The answer must consist solely of the line that contains "apply rbind_Ok in Hr as (z &" and all subsequent lines of the data, each reproduced exactly.

• EXERCISE MATERIALS

━━━━━━━━━━━━━━━━

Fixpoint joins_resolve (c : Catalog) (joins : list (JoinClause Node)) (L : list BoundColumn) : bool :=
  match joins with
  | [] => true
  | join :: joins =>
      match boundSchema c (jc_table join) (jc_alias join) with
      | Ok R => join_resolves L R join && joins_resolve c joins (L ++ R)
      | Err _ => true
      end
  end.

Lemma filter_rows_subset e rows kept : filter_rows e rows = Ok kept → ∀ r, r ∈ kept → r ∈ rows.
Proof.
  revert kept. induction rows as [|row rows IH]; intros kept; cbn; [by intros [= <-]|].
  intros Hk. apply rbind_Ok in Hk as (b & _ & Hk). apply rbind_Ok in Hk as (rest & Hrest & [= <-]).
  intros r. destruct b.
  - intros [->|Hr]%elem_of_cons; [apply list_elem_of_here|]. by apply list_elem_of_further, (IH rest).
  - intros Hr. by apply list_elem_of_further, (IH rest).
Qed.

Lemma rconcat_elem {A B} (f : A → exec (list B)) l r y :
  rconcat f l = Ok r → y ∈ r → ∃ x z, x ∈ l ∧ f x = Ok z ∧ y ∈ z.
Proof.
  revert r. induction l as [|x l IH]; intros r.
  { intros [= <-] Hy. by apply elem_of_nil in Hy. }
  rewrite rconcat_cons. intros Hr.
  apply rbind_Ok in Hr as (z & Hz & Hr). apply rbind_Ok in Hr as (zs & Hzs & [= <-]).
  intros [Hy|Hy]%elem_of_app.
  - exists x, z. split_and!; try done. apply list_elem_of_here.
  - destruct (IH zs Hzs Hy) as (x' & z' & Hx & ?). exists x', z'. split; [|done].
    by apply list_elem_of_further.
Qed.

━━━━━━━━━━━━━━━━

• SOLUTION TO THIS TASK
  apply rbind_Ok in Hr as (z & Hz & Hr). apply rbind_Ok in Hr as (zs & Hzs & [= <-]).
  intros [Hy|Hy]%elem_of_app.
  - exists x, z. split_and!; try done. apply list_elem_of_here.
  - destruct (IH zs Hzs Hy) as (x' & z' & Hx & ?). exists x', z'. split; [|done].
    by apply list_elem_of_further.
Qed.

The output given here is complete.